According to the above configuration, a warning that the amount of ink in the sub-ink tank 4 is low is issued by the LED 23 blinking intermittently, and a warning that the main ink tank 12 is out of ink is issued by the LED 23 continuing for a predetermined time or longer. This is done by continuously lighting the lamp, and it is extremely easy to distinguish between the two. Moreover, by using one detection means (electrode pair) and one alarm means (LED), the amount of ink in the two tanks can be detected and an alarm can be issued based on the detection and output results.

In the present invention, the method of expressing the distinction between the LED alarms in the above embodiment is not limited to the above method, and may be, for example, the reverse of the above method. Further, it is also possible to configure the system so that a plurality of alarm means are used to separately issue alarms. Further, the alarm means is not limited to the optical means such as the LED in the embodiment, but other means such as an acoustic means such as a buzzer may be used, and the liquid amount detection means is not limited to the electrode pair.

Further, in the above embodiment, the ink supply operation may be automatically performed based on a detection output indicating that the amount of ink in the sub-ink tank 4 is small. Although the activation switch 15a is used as the activation switch for the pump 15, it may be a switch that is linked to the activation switch 15a.

Furthermore, the configuration of the present invention is not limited to the ink amount detection device for the inkjet recording device of the embodiment, but is also applicable to devices that consume liquid and have a plurality of tanks serving as storage tanks for the liquid and supplying the liquid from one to the other. The present invention can be applied to all liquid level detection and alarm devices that detect the liquid level in a tank and issue an alarm based on the detection result.

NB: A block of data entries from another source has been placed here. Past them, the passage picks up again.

Lemma evict_loop_ends cs v pinned :
  (0 ≤ pinned)%Z → total v = (pinned + sum_entries cs)%Z → NoDup (map EntryDigest cs) → Forall (indexed v) cs → (total v < 2 ^ 63)%Z →
  map_Forall (λ _ row, (0 < cr_size row)%Z) (cache_entries (vault_db v)) →
  ends (evict_loop maximumBytes cs (total v) pinned) v (λ r v',
    (∃ p, r = Ok p ∧ ((maximumBytes < total v')%Z → p = total v')) ∧ ∃ removed, evicted cs v removed v').
Proof.
  revert v pinned. induction cs as [|c cs IH]; intros v pinned Hp0 Hsum Hnd Hix Htot Hrows; cbn [evict_loop].
  { apply ends_ret. split; [exists pinned; split; [done|]; simpl in Hsum; lia|]. exists []. apply evicted_stop. by left. }
  destruct (total v <=? maximumBytes)%Z eqn:Emax; reflect_bools.
  { apply ends_ret. split; [exists pinned; split; [done|lia]|]. exists []. apply evicted_stop. by right. }
  assert (0 ≤ sum_entries cs)%Z as Hrest.
  { apply Forall_cons in Hix as [_ Hix]. clear -Hix. induction Hix as [|e cs (_ & ? & _) _ IH]; simpl; lia. }
  cbn [sum_entries foldr] in Hsum. fold (sum_entries cs) in Hsum.
  apply Forall_cons in Hix as [Hc Hix]. apply NoDup_cons in Hnd as [Hcs Hnd].
  apply ends_bind, ends_ctx, ends_bind, ends_now. intros t _. apply ends_bind, ends_locked.
  unfold evict. cbn [vault_pins set_pins].
  destruct (pinnedLocked (expireReservationsLocked t (vault_pins v)) (EntryDigest c)) eqn:Ep; cbn [fst snd].
  - destruct Hc as (_ & Hsz & _). rewrite wrap_int64_id by (unfold int64_range; lia).
    eapply ends_mono; [apply (IH (set_pins _ v)); try done; cbn [total vault_db set_pins]; [lia|unfold total in *; simpl; lia]|].
    intros r v' [Hr (removed & Hev)]. split; [done|]. exists removed. eapply evicted_pinned; [|done|done].
    intros Hin. apply Hcs, list_elem_of_fmap. eauto.
  - pose proof Hc as (Hval & Hsz & row & Hrow & Hsize).
    apply ends_bind, ends_index. unfold Cache_Delete, delete_entry. unfold mbind, Tx_bind, tx_lift, reject_if, tx_read, tx_write.
    cbn [vault_db set_files set_pins]. rewrite Hval. cbn [negb].
    set (v2 := without [c] v (expireReservationsLocked t (vault_pins v))).
    assert (total v2 = total v - EntrySize c)%Z as Et.
    { unfold total, v2. simpl. rewrite (sum_size_delete _ _ row) by done. lia. }
    assert (0 ≤ total v2)%Z as Hnn by (apply sum_size_nonneg; unfold v2; simpl; by apply map_Forall_delete).
    rewrite wrap_int64_id by (unfold int64_range; lia). rewrite <-Et.
    eapply ends_mono; [apply (IH v2 pinned); [done|lia|done| |lia|]|].
    + apply Forall_forall. intros e He. eapply Forall_forall in Hix as (Hv & Hs & row' & Hr & Hr'); [|exact He].
      split_and!; [done|done|]. exists row'. split; [|done]. unfold v2. simpl. rewrite lookup_delete_ne; [done|].
      intros E. apply Hcs. rewrite E. apply list_elem_of_fmap. eauto.
    + unfold v2. simpl. by apply map_Forall_delete.
    + intros r v' [Hr (removed & Hev)]. split; [done|]. exists (c :: removed). by eapply evicted_removed.
Qed.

Effects As is clear from the above explanation, according to the present invention, in a liquid level detection/alarm device that detects the liquid level in a tank and outputs an alarm when the detected liquid level is below a predetermined level, Accordingly, means for detecting the operation of the means for supplying liquid to the tank is provided, and if the amount of liquid in the tank remains below the predetermined amount even after the operation of the supply means, a different alarm from the above is output. Therefore, detection of the liquid amount in a plurality of tanks, including the above-mentioned tank and a tank that supplies liquid to the same tank, and an alarm based on the detection result can be performed by a single detection means and an alarm means, respectively. Therefore, the number of parts is small and the space occupied is small, and the cost and size of devices such as inkjet recording devices in which this device is used can be reduced.

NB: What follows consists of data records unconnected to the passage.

(** A job's outputs are what was declared.  The manifest of [BuildDeclared] lists
    exactly the declared files and the regular files below declared directories, once
    each however the declarations overlap; every one of them is a content the file had
    when it was read, with its chunks in the store; the manifest is valid, and no path
    of Git or ComputeHop metadata is in it, in any mix of cases. *)
Theorem outputs_exact root declarations store store' manifest :
  (∀ d p a, d ∈ declarations → named d p a → readable a) →
  BuildDeclared sha256 root lstat again ctxErr declarations store = (store', Some (Ok manifest)) →
  Manifest_Validate manifest = Ok tt ∧
  (∀ p, p ∈ map Path (Files manifest) ↔ ∃ d a, d ∈ declarations ∧ named d p a) ∧ NoDup (map Path (Files manifest)) ∧
  (∀ f, f ∈ Files manifest → reservedTransferPath (Path f) = false ∧
     ∃ d a, d ∈ declarations ∧ named d (Path f) a ∧ recorded store' (Path f) a f).
Proof.
  intros Hread. unfold BuildDeclared. destruct root as [[]|]; [|done..].
  destruct (declared_loop _ _ _ _ _ _) as [st r] eqn:El. intros Hb.
  apply (declared_loop_ok (λ p a, ∃ d, d ∈ declarations ∧ named d p a)) in El as ([Hf Hk] & _ & Hns & Hok);
    [|intros p a (d & ? & ?); by eapply Hread|intros d p a ? ?; by exists d|by split].
  destruct r; [|done..]. injection Hb as <- (b & Hc & [= <-])%result_bind_ok. apply canonical_valid in Hc.
  assert (∀ f, f ∈ merge_sort path_le (map snd (map_to_list (ds_files st))) ↔ ds_files st !! Path f = Some f) as Helem.
  { intros f. rewrite (merge_sort_Permutation path_le), list_elem_of_In, in_map_iff. setoid_rewrite <- list_elem_of_In. split.
    - intros ([p f'] & Hp & Hin%elem_of_map_to_list). cbn in Hp. subst f'. by destruct (Hf p f Hin) as (_ & a & _ & _ & i & _ & -> & _).
    - intros Hp. exists (Path f, f). split; [done|]. by apply elem_of_map_to_list. }
  split_and!; cbn [Files]; [done| | |].
  - intros p. rewrite list_elem_of_In, in_map_iff. setoid_rewrite <- list_elem_of_In. split.
    + intros (f & <- & Hin%Helem). destruct (Hf _ _ Hin) as (_ & a & (d & ? & ?) & _). by exists d, a.
    + intros (d & a & Hd & Hn). destruct (Hok eq_refl d p a Hd Hn) as [f Hp]. pose proof Hp as (_ & a' & _ & _ & i & _ & Hpath & _)%Hf.
      exists f. split; [done|]. apply Helem. by rewrite Hpath.
  - rewrite (merge_sort_Permutation path_le). rewrite map_map.
    rewrite (map_ext_in _ fst); [apply NoDup_fst_map_to_list|]. intros [p f] Hin%list_elem_of_In%elem_of_map_to_list. cbn.
    by destruct (Hf p f Hin) as (_ & a & _ & _ & i & _ & -> & _).
  - intros f Hin%Helem. destruct (Hf _ _ Hin) as (Hres & a & (d & ? & ?) & Hrec). split; [done|]. by exists d, a.
Qed.
End Declared.
End Exact.

(** What every [Put] does to the store, [Build] does. *)
Lemma build_reaches `{UnicodeCase} `{ChunkStore St} (sha256 : bytes → bytes) (R : St → St → Prop) `{!PreOrder R} scene store :
  (∀ st digest contents, R st (put st digest contents).1) → R store (Build sha256 scene store).1.
Proof.
  intros Hput. unfold Build. destruct (ResolveProject _ _ _) as [[root sub]|e]; [|done]. destruct (loadIgnoreMatcher _) as [rules|e]; [|done].
  unfold WalkDir. destruct (sc_files_view scene root) as [v|e]; [|done].
  assert (∀ path u e st, R store (bs_store st) → R store (bs_store (build_entry sha256 rules (sc_ctx scene) path u e st).1)) as Hentry.
  { intros path u e st Hst. unfold build_entry. destruct e; [done|]. destruct (sc_ctx scene path); [done|]. case_bool_decide; [done|].
    destruct (ignored _ _ _); [done|]. destruct u as [| attempts|]; [done| |done].
    destruct (buildStableFile sha256 attempts path (bs_store st)) as [s built] eqn:E.
    apply (stable_loop_reaches sha256 R Hput) in E. destruct built as [[file|e]|]; simpl; by etrans. }
  pose proof (walk_invariant _ (λ st, R store (bs_store st)) v Hentry "." (MkBuildState [] 0 store) (reflexivity store)) as Hw.
  destruct (walkDir _ "." v _) as [st []]; exact Hw.
Qed.
(* ===== verification/KeyFiles.v ===== *)
(** * Credential files (internal/platform/permissions, internal/infra/identity/file.go)

    The token of the local socket and the private key of the device are files that
    several processes may create at once.  Each creator writes a temporary file,
    syncs it and links it to its final name.  A program is a tree of file-system
    calls ([prog]); processes run interleaved call by call over one directory whose
    names, inodes and durable entries are explicit, calls may fail, processes may
    be killed and the machine may crash.  [guards] is the rely-guarantee reading of
    a program: what it may assume of the other processes and what it promises. *)

From S2P Require Import Prelude GoText Encoding Base32 Device.
From Stdlib Require Import Ascii.
Local Open Scope string_scope.
Local Open Scope nat_scope.
Local Open Scope list_scope.

(** ** The file system *)

Inductive kind := KRegular | KDirectory | KSymlink | KOther.
#[global] Instance kind_eq_dec : EqDecision kind.
Proof. solve_decision. Defined.

(** An inode: its mode, contents, whether the contents were synced, and the process
    that created it ([None] for a file that was there before). *)
Record inode := MkInode { in_kind : kind; in_perm : Z; in_data : bytes; in_synced : bool; in_owner : option nat }.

[Brief explanation of the drawing]

FIG. 1 is a schematic sectional view of a main part of an inkjet recording apparatus in which an ink amount detection and alarm device according to an embodiment of the present invention is used, and FIG. 2 is a circuit diagram showing the configuration of the ink amount detection and alarm device according to an embodiment. 1... Nozzle 4... Sub ink tank 9... Electrode pair 12... Main ink tank 15... Pump 15a... Operation switch 17... Comparator
18, 22... and Kate 19. 25, 28...
Inverter 20.26... Nantes Gate 21.24
...Flip-flop 27...Oscillator RX, R1-R7...Resistance TI
, T2...transistor

Claims (1)

[Scope of Claims] 1) In a liquid level detection/alarm device that detects the level of liquid in a tank and outputs an alarm when the detected level of liquid is below a predetermined level, the liquid is supplied to the tank in response to the alarm. A liquid quantity system characterized in that a means for detecting the operation of the supply means is provided, and if the liquid amount in the tank remains below the predetermined amount even after the operation of the supply means, a good news different from the warning is output. Detection alarm device. 2) The above-mentioned two types of alarms are combined into one alarm means. 3) The above-mentioned two types of alarms are configured to be expressed using different expression methods. The liquid level detection alarm device described.